The production star of the album comes on the broken love story “Sabotage.” Wale freaks the Young Chris staccato flow as Lloyd plays Michael Jackson karaoke. This beat is so infectious, fun and full of emotion that you could sing the “ABC’s” over it and still win. Wale gets so caught up in the song that he loses his voice, while the arrangements take Lloyd to another level. The song is awesome and evidence of the real ambition that lives within Wale. The blahness and any-rapper-can-do-thisness of “White Linen,” featuring Ne-Yo short circuits the momentum. Not that it’s bad, but we’ve heard this song a thousand times, 50 of them with Ne-Yo on the hook.
Wale’s low point on the album is getting wiped of the track by the mediocre Big Sean on Diplo-produced “Slight Work.” I’m sure it will bang in the club as anything Diplo does, but this is drivel and the kind of thing that sophomoric rappers like Big Sean thrive on. The title track is another high on the album, opening with a melancholy backdrop to Meek Mill’s rise from the slums and tearfully happy survivor talk. Ross jumps his husky ass all over the middle verse with all the never-say-die presence of someone who toughed out a decade in this music before finally succeeding. Wale BODIES this beat with his best performance on the album with perhaps his realest truth here:
I ain’t spend a minute up in the streets, but I’m limitless mentally, I’m lyrically Z emcee, Lebron shit, I was into 6 after 23/ and family is everything, money is less important long as your momma love you, don’t ever love a woman/I got a lot a lot of women and they got a lot of feelings but I got that green in my eyes and that ain’t no Donnie Simpson…”
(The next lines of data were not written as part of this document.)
(** * One market *)
Section market.
Context {M Q : Type} (t : Table) (off wid : Z) (G : geometry t off wid) (name : M -> string) (qcode : Q -> string)
  (writes : Q -> list (Z * list byte)) (Hw : forall q, within 0 wid (writes q)) (Hd : forall q, ForallOrdPairs apart (writes q)).
Context (iter : gmap string Q -> list (string * Q)) (Hiter : forall m, iter m ≡ₚ map_to_list m).
#[local] Abbreviation update := (fun w q => poke t w (qcode q) off (writes q)).

(** The table shows the directory [L] and the quotes [P]. *)
Record shows (L : list string) (P : string -> Q -> Prop) (w : Writer) : Prop := mkShows {
  sh_len : tb_size t <= shm_len (w_buf w);
  sh_slot : w_slot w = slots_from 0 L;
  sh_dir : directory t (w_buf w) L;
  sh_useN : L <> [] -> read (w_buf w) offUseN 4 = putU32 (zlen L);
  sh_data : forall i c q, L !! i = Some c -> P c q -> stored (w_buf w) (entryOff t i + off) (writes q) }.

Context (L : list string) (HL : NoDup L) (Hmax : (length L <= tb_max t)%nat).
Lemma poke_ok w code boff bwid ws P i :
  shows L P w -> L !! i = Some code -> within 0 bwid ws -> off <= boff -> 0 <= bwid -> boff + bwid <= tb_stride t ->
  exists m', poke t w code boff ws = Ok (mkWriter m' (w_slot w)) /\ shm_len m' = shm_len (w_buf w) /\
    (forall a n, a + Z.of_nat n <= entryOff t i + boff \/ entryOff t i + boff + bwid <= a -> read m' a n = read (w_buf w) a n) /\
    (ForallOrdPairs apart ws -> stored m' (entryOff t i + boff) ws).
Proof.
  intros S Hi Hws Hb H0 Hs. unfold poke. rewrite (sh_slot _ _ _ S).
  rewrite (proj2 (slots_from_Some 0 L code i HL)) by (split; [lia|by rewrite Nat.sub_0_r]).
  assert (i < tb_max t)%nat as Hlt by (apply lookup_lt_Some in Hi; lia). destruct (entry_bounds t off wid G i Hlt) as [B1 B2].
  pose proof (sh_len _ _ _ S). destruct G as [G1 G2 G3 G4 G5 G6].
  destruct (puts_ok (w_buf w) (entryOff t i + boff) 0 bwid ws Hws) as (m' & E & El); [lia..|]. rewrite E. simpl. exists m'.
  split; [done|]. split; [done|]. split; [|by apply (puts_stored _ _ _ _ E)].
  intros a n Ha. eapply puts_frame; [done|done|]. lia.
Qed.
(** * Subscribers *)
Definition payload : Type := list byte.
Inductive SendErr := ErrSendQueueFull | ErrClosed.
(** [sb_wire]: what the writer has handed to the socket; [sb_writer]: it still runs. *)
Record Subscriber := mkSub {
  sb_ev : Z; sb_depth : Z; sb_q : list payload; sb_filter : option (gset string); sb_closed : bool; sb_writer : bool; sb_wire : list payload }.
Definition NewSubscriber (queueDepth ev : Z) : Subscriber := mkSub ev (if queueDepth <=? 0 then 256 else queueDepth) [] None false true [].
Definition set_filter (s : Subscriber) (f : option (gset string)) : Subscriber :=
  mkSub (sb_ev s) (sb_depth s) (sb_q s) f (sb_closed s) (sb_writer s) (sb_wire s).
Definition filter_Matches (f : option (gset string)) (code : string) : bool := match f with None => true | Some f => bool_decide (code ∈ f) end.
Definition Matches (s : Subscriber) (code : string) : bool := filter_Matches (sb_filter s) code.
Definition filter_Subscribe (f : option (gset string)) (codes : list string) : option (gset string) :=
  Some (fold_left (fun f c => if decide (c = "") then f else {[c]} ∪ f) codes (default ∅ f)).
Definition Subscribe (s : Subscriber) (codes : list string) : Subscriber := set_filter s (filter_Subscribe (sb_filter s) codes).
Definition filter_Unsubscribe (f : option (gset string)) (codes : list string) : option (gset string) :=
  match f with
  | None => None
  | Some f => let f := fold_left (fun f c => f ∖ {[c]}) codes f in if decide (f = ∅) then None else Some f
  end.
Definition Unsubscribe (s : Subscriber) (codes : list string) : Subscriber := set_filter s (filter_Unsubscribe (sb_filter s) codes).
Definition Subscribed (f : option (gset string)) : option (list string) := option_map (fun f => sort_Strings (elements f)) f.
(** The select: a send on a closed channel panics; a full queue takes the default. *)
Definition enqueue_open (s : Subscriber) (p : payload) : Subscriber * option SendErr :=
  if Z.of_nat (length (sb_q s)) <? sb_depth s
  then (mkSub (sb_ev s) (sb_depth s) (sb_q s ++ [p]) (sb_filter s) (sb_closed s) (sb_writer s) (sb_wire s), None)
  else (s, Some ErrSendQueueFull).
Definition enqueue (s : Subscriber) (p : payload) : res unit (Subscriber * option SendErr) :=
  if sb_closed s then Panic else Ok (enqueue_open s p).
(** With nothing between the check and the select. *)
Definition send (s : Subscriber) (p : payload) : Subscriber * option SendErr := if sb_closed s then (s, Some ErrClosed) else enqueue_open s p.
Definition versioned (ev : Z) (v1 : payload) (v2 : option payload) : payload := match v2 with Some v2 => if 2 <=? ev then v2 else v1 | None => v1 end.
Definition sendVersioned (s : Subscriber) (v1 : payload) (v2 : option payload) : Subscriber * option SendErr := send s (versioned (sb_ev s) v1 v2).
Definition Close (s : Subscriber) : Subscriber := mkSub (sb_ev s) (sb_depth s) (sb_q s) (sb_filter s) true (sb_writer s) (sb_wire s).
(** One turn of the writer: the message goes to the socket, and a failure ends it. *)
Definition write_one (s : Subscriber) (ok : bool) : Subscriber :=
  match sb_q s with
  | p :: q => if sb_writer s then mkSub (sb_ev s) (sb_depth s) q (sb_filter s) (sb_closed s) ok (sb_wire s ++ [p]) else s
  | [] => s
  end.

(** * The hub: the subscribers there are, and the registered ones *)
Record Hub := mkKHub { kh_objs : gmap string Subscriber; kh_subs : gset string }.
Definition NewHub : Hub := mkKHub ∅ ∅.
Definition Add (h : Hub) (id : string) (s : Subscriber) : Hub := mkKHub (<[id := s]> (kh_objs h)) ({[id]} ∪ kh_subs h).
Definition Remove (h : Hub) (id : string) : Hub := mkKHub (kh_objs h) (kh_subs h ∖ {[id]}).
Definition Count (h : Hub) : nat := size (kh_subs h).
(** [order] is the order in which the range visits the map. *)
Definition snapshot (h : Hub) (order : list string) (code : string) : list string :=
  List.filter (fun id => bool_decide (id ∈ kh_subs h) && match kh_objs h !! id with Some s => Matches s code | None => false end) order.
Fixpoint send_each (objs : gmap string Subscriber) (ids : list string) (v1 : payload) (v2 : option payload) (sent dropped : Z) : gmap string Subscriber * (Z * Z) :=
  match ids with
  | [] => (objs, (sent, dropped))
  | id :: ids =>
      match objs !! id with
      | None => send_each objs ids v1 v2 sent dropped
      | Some s =>
          match sendVersioned s v1 v2 with
          | (s, Some _) => send_each (<[id := s]> objs) ids v1 v2 sent (dropped + 1)
          | (s, None) => send_each (<[id := s]> objs) ids v1 v2 (sent + 1) dropped
          end
      end
  end.
Definition BroadcastBySymbolV (h : Hub) (order : list string) (code : string) (v1 : payload) (v2 : option payload) : Hub * (Z * Z) :=
  let '(objs, n) := send_each (kh_objs h) (snapshot h order code) v1 v2 0 0 in (mkKHub objs (kh_subs h), n).
(** [BroadcastBySymbol]: one payload for all. *)
Definition BroadcastBySymbol (h : Hub) (order : list string) (code : string) (p : payload) : Hub * (Z * Z) := BroadcastBySymbolV h order code p None.

(** * Control messages *)
Record control := mkControl { ct_Type : string; ct_Symbols : list string; ct_Pairs : list string }.
Fixpoint dedup (seen : gset string) (l : list string) : list string :=
  match l with [] => [] | v :: l => if decide (v ∈ seen) then dedup seen l else v :: dedup ({[v]} ∪ seen) l end.
Definition items (c : control) : list string :=
  match ct_Pairs c, ct_Symbols c with
  | [], sy => sy
  | pa, [] => pa
  | pa, sy => dedup ∅ (sy ++ pa)
  end.
(** The documents the server answers with; the set is [None] for a nil slice. *)
Inductive answer := ASubscribed (items : option (list string)) | AError (code message : string).

(** * Envelopes *)
Definition atoi2 (s : string) : Z :=
  match s with
  | String a (String b "") => match undigit a, undigit b with Some x, Some y => x * 10 + y | _, _ => -1 end
  | _ => -1
  end.
Fixpoint atoiN_loop (n : Z) (s : string) : Z :=
  match s with
  | "" => n
  | String c s => match undigit (if decide (c = " "%char) then "0"%char else c) with Some d => atoiN_loop (n * 10 + d) s | None => -1 end
  end.
Definition atoiN (s : string) : Z := atoiN_loop 0 s.
Definition day_ns : Z := 86400 * 1000000000.
(** [zone] is the offset of Seoul from UTC in nanoseconds, when the zone is known. *)
Definition krxTimeToUnixNano (zone : option Z) (now : Z) (hhmmss : string) : Z :=
  match zone with
  | None => 0
  | Some off =>
      if (String.length hhmmss <? 6)%nat then 0
      else
        let h := atoi2 (String.substring 0 2 hhmmss) in let m := atoi2 (String.substring 2 2 hhmmss) in let s := atoi2 (String.substring 4 2 hhmmss) in
        if (h <? 0) || (m <? 0) || (s <? 0) || (23 <? h) || (59 <? m) || (60 <? s) then 0
        else
          let nsec := if (12 <=? String.length hhmmss)%nat
                      then let us := atoiN (String.substring 6 6 hhmmss) in if 0 <=? us then us * 1000 else 0 else 0 in
          let midnight := (now + off) / day_ns * day_ns in
          wrap64 (midnight + ((h * 60 + m) * 60 + s) * 1000000000 + nsec - off)
  end.
Definition assetClassForKind (kind : string) : string :=
  if HasPrefix kind "fut." then "FUTURE" else if HasPrefix kind "bond." then "BOND" else "UNKNOWN".
Record krxV2Envelope := mkV2 { v2_EV : Z; v2_Type : string; v2_AssetClass : string; v2_Symbol : string; v2_TSUnixNano : Z; v2_Data : payload }.
Record KrxEvent := mkKrxEvent { ke_Type : string; ke_AssetClass : string; ke_Symbol : string; ke_TsUnixNano : Z; ke_Payload : payload }.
Those lines speak volumes about what Wale is on right now.
Then he gets quirky over acoustic guitars on “Illest B” which morphs into some Teddy Riley post Guy synth shit on the hooks and totally disrupts the flow and it’s not good. Thank heavens for “No Days” and its slow muscular presence to wash the taste out your mouth. He brings it back home on “DC or Nothing.” The strings create and angelic backdrop almost ruined by the vocalists until a mean electric guitar wipes the vocalists off and hand-clapped pacing and muted snares surround rough drums beneath. Wale’s narrative powers come into play here and the track succeeds. It should have been the close of the album, but that space is reserved for the already released, “That Way” featuring Rauce and Jeremih.
Perhaps Wale’s association with the Maybach is his Trojan Horse back into the Hip-Populism he originally espoused. There are spots of brilliance leaking out on Ambition, and this isn’t’ the album about nothing. But for someone as talented as Wale, regardless of how you personally feel about him, it’s a shame the fans never supported him when he was truly ambitious.